(Collected data entries)
++++

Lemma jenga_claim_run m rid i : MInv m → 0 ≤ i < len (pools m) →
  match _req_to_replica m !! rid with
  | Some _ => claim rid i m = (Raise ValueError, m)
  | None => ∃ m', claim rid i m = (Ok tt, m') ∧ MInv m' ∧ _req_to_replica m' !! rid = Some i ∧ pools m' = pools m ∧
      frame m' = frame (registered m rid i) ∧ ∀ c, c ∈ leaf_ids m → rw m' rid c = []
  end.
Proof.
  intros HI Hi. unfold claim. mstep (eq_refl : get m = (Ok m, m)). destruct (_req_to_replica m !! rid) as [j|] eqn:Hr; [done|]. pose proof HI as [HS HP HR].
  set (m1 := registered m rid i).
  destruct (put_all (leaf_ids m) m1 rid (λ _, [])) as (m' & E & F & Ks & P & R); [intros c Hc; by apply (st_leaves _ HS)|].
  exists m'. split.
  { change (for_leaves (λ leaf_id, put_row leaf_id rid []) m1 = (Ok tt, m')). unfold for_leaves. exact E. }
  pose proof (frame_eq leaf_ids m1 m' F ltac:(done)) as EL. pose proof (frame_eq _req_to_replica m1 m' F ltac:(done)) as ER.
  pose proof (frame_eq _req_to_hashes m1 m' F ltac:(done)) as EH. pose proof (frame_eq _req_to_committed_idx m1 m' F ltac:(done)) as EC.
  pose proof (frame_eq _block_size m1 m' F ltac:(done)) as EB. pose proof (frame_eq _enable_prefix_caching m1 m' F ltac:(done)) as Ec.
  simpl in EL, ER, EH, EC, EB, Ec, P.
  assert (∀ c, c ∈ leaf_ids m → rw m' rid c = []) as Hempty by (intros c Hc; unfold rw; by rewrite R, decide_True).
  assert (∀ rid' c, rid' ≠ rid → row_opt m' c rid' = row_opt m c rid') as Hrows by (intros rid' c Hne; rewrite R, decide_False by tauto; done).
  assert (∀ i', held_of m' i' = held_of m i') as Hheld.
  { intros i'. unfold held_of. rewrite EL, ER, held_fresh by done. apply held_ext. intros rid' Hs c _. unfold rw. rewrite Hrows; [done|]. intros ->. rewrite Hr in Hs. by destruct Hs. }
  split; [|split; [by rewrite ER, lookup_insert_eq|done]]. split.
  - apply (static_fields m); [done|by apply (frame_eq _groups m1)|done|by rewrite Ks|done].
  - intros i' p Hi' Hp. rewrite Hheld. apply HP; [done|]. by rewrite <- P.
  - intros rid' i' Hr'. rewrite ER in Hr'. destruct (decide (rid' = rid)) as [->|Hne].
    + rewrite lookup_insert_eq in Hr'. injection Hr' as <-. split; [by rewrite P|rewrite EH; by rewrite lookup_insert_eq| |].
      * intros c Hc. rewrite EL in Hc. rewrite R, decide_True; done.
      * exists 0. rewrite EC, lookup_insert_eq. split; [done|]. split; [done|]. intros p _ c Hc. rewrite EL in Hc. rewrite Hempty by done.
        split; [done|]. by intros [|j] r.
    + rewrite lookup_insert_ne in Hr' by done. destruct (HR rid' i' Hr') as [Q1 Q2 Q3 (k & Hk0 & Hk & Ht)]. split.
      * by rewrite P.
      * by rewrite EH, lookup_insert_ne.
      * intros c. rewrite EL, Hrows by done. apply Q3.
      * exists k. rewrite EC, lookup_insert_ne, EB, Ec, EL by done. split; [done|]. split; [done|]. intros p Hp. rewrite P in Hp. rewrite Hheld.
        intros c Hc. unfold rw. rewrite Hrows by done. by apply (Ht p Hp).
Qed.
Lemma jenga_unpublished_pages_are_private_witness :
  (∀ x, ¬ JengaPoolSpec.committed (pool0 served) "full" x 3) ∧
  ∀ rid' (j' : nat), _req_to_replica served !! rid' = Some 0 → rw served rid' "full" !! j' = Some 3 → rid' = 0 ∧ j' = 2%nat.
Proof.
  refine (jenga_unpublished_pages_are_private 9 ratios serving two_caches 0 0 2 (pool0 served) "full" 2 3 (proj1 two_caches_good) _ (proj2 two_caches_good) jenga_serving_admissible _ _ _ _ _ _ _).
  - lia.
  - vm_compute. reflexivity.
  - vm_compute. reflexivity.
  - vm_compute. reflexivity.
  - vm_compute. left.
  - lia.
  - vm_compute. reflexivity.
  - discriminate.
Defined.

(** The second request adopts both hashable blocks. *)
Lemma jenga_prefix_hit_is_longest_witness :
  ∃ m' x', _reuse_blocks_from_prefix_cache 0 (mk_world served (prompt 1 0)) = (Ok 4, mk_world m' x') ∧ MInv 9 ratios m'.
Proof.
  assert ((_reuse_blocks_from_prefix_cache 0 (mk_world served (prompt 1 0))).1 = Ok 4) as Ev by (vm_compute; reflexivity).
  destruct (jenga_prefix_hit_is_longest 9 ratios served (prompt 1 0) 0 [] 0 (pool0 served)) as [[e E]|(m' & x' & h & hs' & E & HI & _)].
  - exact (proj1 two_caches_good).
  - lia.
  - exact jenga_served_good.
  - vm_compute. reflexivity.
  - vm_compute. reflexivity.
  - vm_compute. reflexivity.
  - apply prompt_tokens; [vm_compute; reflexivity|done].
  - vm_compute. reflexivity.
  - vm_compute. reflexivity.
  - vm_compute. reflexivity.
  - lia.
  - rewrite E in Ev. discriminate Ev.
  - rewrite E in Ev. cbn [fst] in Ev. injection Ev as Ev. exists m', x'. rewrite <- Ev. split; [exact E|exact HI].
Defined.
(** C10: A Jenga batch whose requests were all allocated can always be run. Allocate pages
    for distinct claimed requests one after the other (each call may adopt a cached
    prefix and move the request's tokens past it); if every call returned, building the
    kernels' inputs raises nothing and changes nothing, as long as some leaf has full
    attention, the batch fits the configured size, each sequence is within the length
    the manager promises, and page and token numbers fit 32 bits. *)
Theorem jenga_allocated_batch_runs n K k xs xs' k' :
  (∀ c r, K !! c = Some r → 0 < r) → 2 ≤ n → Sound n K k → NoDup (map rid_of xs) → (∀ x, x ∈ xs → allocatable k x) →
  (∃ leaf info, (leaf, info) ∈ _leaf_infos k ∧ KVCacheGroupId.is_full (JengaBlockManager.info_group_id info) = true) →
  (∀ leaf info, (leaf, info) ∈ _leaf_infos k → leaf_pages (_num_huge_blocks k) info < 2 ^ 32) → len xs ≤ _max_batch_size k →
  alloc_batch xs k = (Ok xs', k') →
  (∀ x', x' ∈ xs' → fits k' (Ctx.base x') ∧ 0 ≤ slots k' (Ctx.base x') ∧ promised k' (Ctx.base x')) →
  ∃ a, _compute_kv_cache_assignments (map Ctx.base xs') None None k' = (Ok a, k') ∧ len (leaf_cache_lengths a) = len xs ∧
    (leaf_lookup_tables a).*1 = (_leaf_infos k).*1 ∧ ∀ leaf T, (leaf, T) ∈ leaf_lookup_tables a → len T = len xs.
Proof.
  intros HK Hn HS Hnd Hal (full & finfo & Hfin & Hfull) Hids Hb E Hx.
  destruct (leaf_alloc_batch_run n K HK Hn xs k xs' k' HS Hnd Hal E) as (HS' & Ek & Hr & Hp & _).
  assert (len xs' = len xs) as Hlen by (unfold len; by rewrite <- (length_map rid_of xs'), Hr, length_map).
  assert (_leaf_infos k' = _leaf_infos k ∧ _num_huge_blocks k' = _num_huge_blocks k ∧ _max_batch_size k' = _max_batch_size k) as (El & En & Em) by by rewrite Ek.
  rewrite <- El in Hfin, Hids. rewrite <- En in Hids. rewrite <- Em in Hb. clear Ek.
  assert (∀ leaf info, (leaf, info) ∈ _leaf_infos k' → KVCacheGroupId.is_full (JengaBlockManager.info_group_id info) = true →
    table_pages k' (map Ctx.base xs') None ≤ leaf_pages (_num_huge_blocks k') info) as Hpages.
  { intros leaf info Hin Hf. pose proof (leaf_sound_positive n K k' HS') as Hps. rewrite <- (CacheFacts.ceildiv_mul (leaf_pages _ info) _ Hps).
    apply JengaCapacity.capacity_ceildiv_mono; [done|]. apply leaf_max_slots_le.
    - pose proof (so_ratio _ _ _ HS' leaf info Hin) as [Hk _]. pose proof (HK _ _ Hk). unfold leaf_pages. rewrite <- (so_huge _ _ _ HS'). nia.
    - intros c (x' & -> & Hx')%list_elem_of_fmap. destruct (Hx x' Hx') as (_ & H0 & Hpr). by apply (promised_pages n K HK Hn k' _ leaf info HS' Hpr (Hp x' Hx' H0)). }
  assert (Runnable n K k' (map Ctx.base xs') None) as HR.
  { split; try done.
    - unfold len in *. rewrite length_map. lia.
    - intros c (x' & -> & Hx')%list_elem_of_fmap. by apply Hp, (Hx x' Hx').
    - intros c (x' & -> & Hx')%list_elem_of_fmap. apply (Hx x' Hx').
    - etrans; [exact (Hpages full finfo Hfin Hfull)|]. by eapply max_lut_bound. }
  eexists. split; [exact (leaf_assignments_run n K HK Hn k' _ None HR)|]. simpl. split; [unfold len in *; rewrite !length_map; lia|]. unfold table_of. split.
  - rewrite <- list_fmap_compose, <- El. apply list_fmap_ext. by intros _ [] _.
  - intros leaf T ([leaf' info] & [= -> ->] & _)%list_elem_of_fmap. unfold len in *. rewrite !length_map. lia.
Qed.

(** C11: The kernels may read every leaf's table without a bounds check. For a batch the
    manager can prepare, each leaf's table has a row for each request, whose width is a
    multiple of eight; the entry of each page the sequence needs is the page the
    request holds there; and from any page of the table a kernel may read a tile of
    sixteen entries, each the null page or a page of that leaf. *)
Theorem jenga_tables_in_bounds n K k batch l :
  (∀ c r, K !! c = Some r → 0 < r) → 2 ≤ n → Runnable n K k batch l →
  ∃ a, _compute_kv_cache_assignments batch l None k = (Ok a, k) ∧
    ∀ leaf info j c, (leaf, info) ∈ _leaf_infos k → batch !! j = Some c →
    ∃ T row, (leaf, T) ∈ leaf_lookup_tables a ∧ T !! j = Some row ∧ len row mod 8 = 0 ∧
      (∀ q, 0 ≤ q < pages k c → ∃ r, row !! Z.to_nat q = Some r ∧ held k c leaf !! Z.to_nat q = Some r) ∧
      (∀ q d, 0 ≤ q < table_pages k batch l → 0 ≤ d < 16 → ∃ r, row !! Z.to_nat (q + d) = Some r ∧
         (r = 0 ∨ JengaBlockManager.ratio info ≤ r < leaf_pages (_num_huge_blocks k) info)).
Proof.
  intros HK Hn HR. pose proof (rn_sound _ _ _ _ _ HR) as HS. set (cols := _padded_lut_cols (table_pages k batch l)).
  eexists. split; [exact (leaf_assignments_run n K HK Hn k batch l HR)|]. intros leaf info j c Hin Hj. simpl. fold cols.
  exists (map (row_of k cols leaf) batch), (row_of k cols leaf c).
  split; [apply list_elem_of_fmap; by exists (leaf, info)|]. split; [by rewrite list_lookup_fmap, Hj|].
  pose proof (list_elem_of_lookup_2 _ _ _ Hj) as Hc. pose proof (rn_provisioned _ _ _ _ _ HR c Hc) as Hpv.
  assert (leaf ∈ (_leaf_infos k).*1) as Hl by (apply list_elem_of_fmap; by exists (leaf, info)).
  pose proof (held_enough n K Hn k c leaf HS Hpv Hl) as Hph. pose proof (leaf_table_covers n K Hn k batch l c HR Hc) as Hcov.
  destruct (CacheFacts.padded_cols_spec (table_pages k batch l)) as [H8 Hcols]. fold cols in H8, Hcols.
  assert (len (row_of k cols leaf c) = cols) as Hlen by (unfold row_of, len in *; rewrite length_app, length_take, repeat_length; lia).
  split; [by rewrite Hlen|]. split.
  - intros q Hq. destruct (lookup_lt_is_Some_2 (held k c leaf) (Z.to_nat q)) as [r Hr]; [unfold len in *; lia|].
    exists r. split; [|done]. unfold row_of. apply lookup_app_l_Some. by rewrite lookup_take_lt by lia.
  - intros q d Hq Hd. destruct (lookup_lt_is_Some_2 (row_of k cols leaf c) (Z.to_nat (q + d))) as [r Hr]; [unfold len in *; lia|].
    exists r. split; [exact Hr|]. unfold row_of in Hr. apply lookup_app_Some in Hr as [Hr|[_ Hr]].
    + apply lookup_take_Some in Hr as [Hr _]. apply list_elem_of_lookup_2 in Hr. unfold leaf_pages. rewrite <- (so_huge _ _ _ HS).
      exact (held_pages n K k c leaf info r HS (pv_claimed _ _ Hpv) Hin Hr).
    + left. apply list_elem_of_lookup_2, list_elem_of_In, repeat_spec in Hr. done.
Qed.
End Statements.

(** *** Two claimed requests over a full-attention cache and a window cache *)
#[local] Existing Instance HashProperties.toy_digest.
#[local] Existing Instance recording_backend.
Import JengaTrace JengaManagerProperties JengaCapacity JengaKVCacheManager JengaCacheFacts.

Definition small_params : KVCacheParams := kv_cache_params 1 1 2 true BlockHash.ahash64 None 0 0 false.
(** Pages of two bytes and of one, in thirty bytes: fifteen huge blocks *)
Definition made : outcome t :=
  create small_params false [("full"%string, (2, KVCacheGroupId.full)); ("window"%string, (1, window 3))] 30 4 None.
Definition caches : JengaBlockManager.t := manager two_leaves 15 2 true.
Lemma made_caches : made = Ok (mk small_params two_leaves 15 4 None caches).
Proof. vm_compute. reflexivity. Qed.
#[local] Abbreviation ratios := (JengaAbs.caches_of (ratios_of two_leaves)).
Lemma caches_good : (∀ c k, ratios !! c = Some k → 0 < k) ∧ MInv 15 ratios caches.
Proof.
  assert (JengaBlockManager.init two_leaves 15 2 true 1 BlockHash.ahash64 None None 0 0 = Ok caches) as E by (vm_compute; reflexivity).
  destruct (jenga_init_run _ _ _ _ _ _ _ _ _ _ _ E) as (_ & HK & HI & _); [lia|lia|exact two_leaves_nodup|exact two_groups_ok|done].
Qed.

++++

[TASK BRIEF]:
Once the line with "split; [by rewrite Hlen|]. split." is found in the records above, print exactly that line and every line after it through the line with "exists r. split; [|done].".

[WRITTEN RESPONSE]:
  split; [by rewrite Hlen|]. split.
  - intros q Hq. destruct (lookup_lt_is_Some_2 (held k c leaf) (Z.to_nat q)) as [r Hr]; [unfold len in *; lia|].
    exists r. split; [|done]. unfold row_of. apply lookup_app_l_Some. by rewrite lookup_take_lt by lia.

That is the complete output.